**Task material:**

(** [str.upper] on ASCII letters. *)
Definition upper_char (c : ascii) : ascii :=
  let n := nat_of_ascii c in
  if (97 <=? n)%nat && (n <=? 122)%nat then ascii_of_nat (n - 32) else c.

Definition upper (s : string) : string :=
  string_of_list_ascii (map upper_char (list_ascii_of_string s)).

(** The nearest integer, ties to even. *)
Definition round_half_even (q : Q) : Z :=
  let d := Zpos (Qden q) in
  let fl := (Qnum q / d)%Z in
  let r := (Qnum q mod d)%Z in
  match (2 * r ?= d)%Z with
  | Lt => fl
  | Gt => (fl + 1)%Z
  | Eq => if Z.even fl then fl else (fl + 1)%Z
  end.

Definition string_of_Z (z : Z) : string :=
  NilZero.string_of_int (Z.to_int z).

(** [f"{x:.1f}"], on the exact value of [x]. *)
Definition format_1f (x : pyfloat) : string :=
  match x with
  | NaN => "nan"
  | Fin q =>
      let t := round_half_even (q * 10) in
      ((if (t <? 0)%Z then "-" else "") ++
       string_of_Z (Z.abs t / 10) ++ "." ++ string_of_Z (Z.abs t mod 10))%string
  end.

Definition NONE_UNPACK : string :=
  "cannot unpack non-iterable NoneType object".

(** [res, conf, err = classify.main()]: the call raises what [main]
    raises, and unpacking [None] raises a [TypeError]. *)
Definition unpack_main (r : result Classify.outcome)
    : result (string * pyfloat * string) :=
  match r with
  | Raise e => Raise e
  | Ok None => Raise (TypeError NONE_UNPACK)
  | Ok (Some t) => Ok t
  end.

(** The first statement of the [try] of [worker]; [classify_main] is
    [None] when the module [classify] could not be imported. *)
Definition worker_call (classify_main : option (result Classify.outcome))
    : result (string * pyfloat * string) :=
  match classify_main with
  | Some r => unpack_main r
  | None => Ok ("No Model", Fin 0, "Missing File")%string
  end.

(** The writes of [worker] (lines 189 to 204), given what the call of
    [classify.main] gave. *)
Definition worker_writes (classify_main : option (result Classify.outcome))
    (a : app) : app :=
  match worker_call classify_main with
  | Ok (res, conf, err) =>
      if negb (String.eqb err "") then
        set_conf_text err
          (set_result_text "SYS ERR" (set_scan_status ERROR a))
      else if String.eqb res "Undetected" || String.eqb res "UNKNOWN" then
        set_conf_text "---"
          (set_result_text "UNDETECTED" (set_scan_status RESULT a))
      else
        set_conf_text (format_1f (fmul conf (Fin 100)) ++ "%")
          (set_result_text (upper res) (set_scan_status RESULT a))
  | Raise e =>
      set_conf_text (str_exn e)
        (set_result_text "CRASH" (set_scan_status ERROR a))
  end.

(** A worker thread runs to its end. *)
Definition worker_finish (classify_main : option (result Classify.outcome))
    (a : app) : app :=
  let a := worker_writes classify_main a in
  set_workers (pred a.(workers)) a.

(** ** Input logic *)

(** [handle_input] *)
Definition handle_input (a : app) (key : button) : app :=
  match a.(current_screen) with
  | menu =>
      if button_eqb key UP || button_eqb key DOWN then
        set_focus_index (1 - a.(focus_index)) a
      else if button_eqb key ENTER then
        if (a.(focus_index) =? 0)%Z then
          set_scan_status IDLE (set_current_screen scan a)
        else set_running false a
      else a
  | scan =>
      if button_eqb key ENTER && negb (status_eqb a.(scan_status) SCANNING)
      then start_scan a
      else if button_eqb key RIGHT then set_current_screen menu a
      else a
  end.

(** ** The loop *)

(** One iteration of the loop of [run]; [quit] tells whether
    [pygame.event.get()] holds a [QUIT] event.  Drawing is left out. *)
Definition tick (quit : bool) (a : app) : app :=
  let a := if quit then set_running false a else a in
  let '(btn, a) := get_next_button a in
  match btn with
  | Some b => handle_input a b
  | None => a
  end.

(** What happens to the application, in the order of the interleaving of
    its threads: the poller appends a button to the queue, the loop of
    [run] makes one iteration, a worker finishes. *)
Inductive event : Type :=
| Press : button -> event
| Tick : bool -> event
| WorkerDone : option (result Classify.outcome) -> event.

(** Nothing happens after [running] has become false: the loops of [run]
    and [poll_buttons] end and the process exits with its daemon
    threads.  A worker finishes only if there is one. *)
Definition step (a : app) (ev : event) : app :=
  if negb a.(running) then a
  else
    match ev with
    | Press b => set_button_queue (a.(button_queue) ++ [b]) a
    | Tick quit => tick quit a
    | WorkerDone r =>
        if (a.(workers) =? 0)%nat then a else worker_finish r a
    end.

Definition exec (a : app) (evs : list event) : app := fold_left step evs a.

(** ** Display start *)

(** The loop of [safe_init_pygame_display] from the iteration [i], with
    [n] iterations left.  [attempt i] is what the body of the [try] gives
    in the iteration [i]: the screen, or an exception.  The result comes
    with the number of calls of [time.sleep(0.5)]. *)
Fixpoint init_display_from {Scr : Type} (attempt : nat -> result Scr)
    (i n : nat) : result Scr * nat :=
  match n with
  | O => (Raise (RuntimeError "Display Init Failed"), 0%nat)
  | S n' =>
      match attempt i with
      | Ok screen => (Ok screen, 0%nat)
      | Raise _ =>
          let '(r, sleeps) := init_display_from attempt (S i) n' in
          (r, S sleeps)
      end
  end.

(** [safe_init_pygame_display] *)
Definition safe_init_pygame_display {Scr : Type}
    (attempt : nat -> result Scr) : result Scr * nat :=
  init_display_from attempt 0 30.

(** ** The scan line of [draw_scan_ui] *)

Definition VIRTUAL_W : Z := 320.
Definition VIRTUAL_H : Z := 240.
Definition box_w : Z := 200.
Definition box_h : Z := 140.
Definition box_x : Z := (VIRTUAL_W - box_w) / 2.
Definition box_y : Z := (VIRTUAL_H - box_h) / 2 + 10.

(** The two fields of [TFTApp] that [draw_scan_ui] animates. *)
Record scan_line : Type := mkScanLine {
  scan_line_y : Z;
  scan_direction : Z
}.

(** Their values after [__init__]. *)
Definition scan_line_init : scan_line := mkScanLine 0 1.

(** The update of the SCANNING branch of [draw_scan_ui] (lines 283 to
    285), once per frame. *)
Definition move_scan_line (s : scan_line) : scan_line :=
  let y := (s.(scan_line_y) + 3 * s.(scan_direction))%Z in
  let d := if (y >? box_h)%Z then (-1)%Z else s.(scan_direction) in
  let d := if (y <? 0)%Z then 1%Z else d in
  mkScanLine y d.

(** The height [ly] at which the line is drawn. *)
Definition line_height (s : scan_line) : Z := (box_y + s.(scan_line_y))%Z.

End App.

(** * scan_substance.py *)

Module ScanSubstance.

(** ** Absorbance *)

(** [a / b] for a positive [b]. *)
Definition fdiv_pos (a b : pyfloat) : pyfloat :=
  match a, b with
  | Fin x, Fin y => Fin (x / y)
  | _, _ => NaN
  end.

(** An operation on two arrays, element by element, with NumPy's
    broadcasting of an array of one element. *)
Definition broadcast2 (f : pyfloat -> pyfloat -> pyfloat)
    (a b : list pyfloat) : result (list pyfloat) :=
  if (List.length a =? List.length b)%nat then
    Ok (map (fun xy => f (fst xy) (snd xy)) (combine a b))
  else
    match a, b with
    | [x], _ => Ok (map (f x) b)
    | _, [y] => Ok (map (fun x => f x y) a)
    | _, _ =>
        Raise (ValueError "operands could not be broadcast together")
    end.

(** One element of
    [np.where(references > 0, intensities / references, np.nan)]. *)
Definition reflectance_at (intensity reference : pyfloat) : pyfloat :=
  if flt (Fin 0) reference then fdiv_pos intensity reference else NaN.

Section Absorbance.

(** [np.log10] on the positive numbers. *)
Variable log10 : Q -> Q.

(** One element of
    [np.where(reflectance > 0, -np.log10(reflectance), np.nan)]. *)
Definition absorbance_at (reflectance : pyfloat) : pyfloat :=
  if flt (Fin 0) reflectance then
    match reflectance with
    | Fin q => Fin (- log10 q)
    | NaN => NaN
    end
  else NaN.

**Problem requirements:** For each line of the entries that holds the word "outcome", pull that line out.

**Completed exercise:**
Definition unpack_main (r : result Classify.outcome)
Definition worker_call (classify_main : option (result Classify.outcome))
Definition worker_writes (classify_main : option (result Classify.outcome))
Definition worker_finish (classify_main : option (result Classify.outcome))
| WorkerDone : option (result Classify.outcome) -> event.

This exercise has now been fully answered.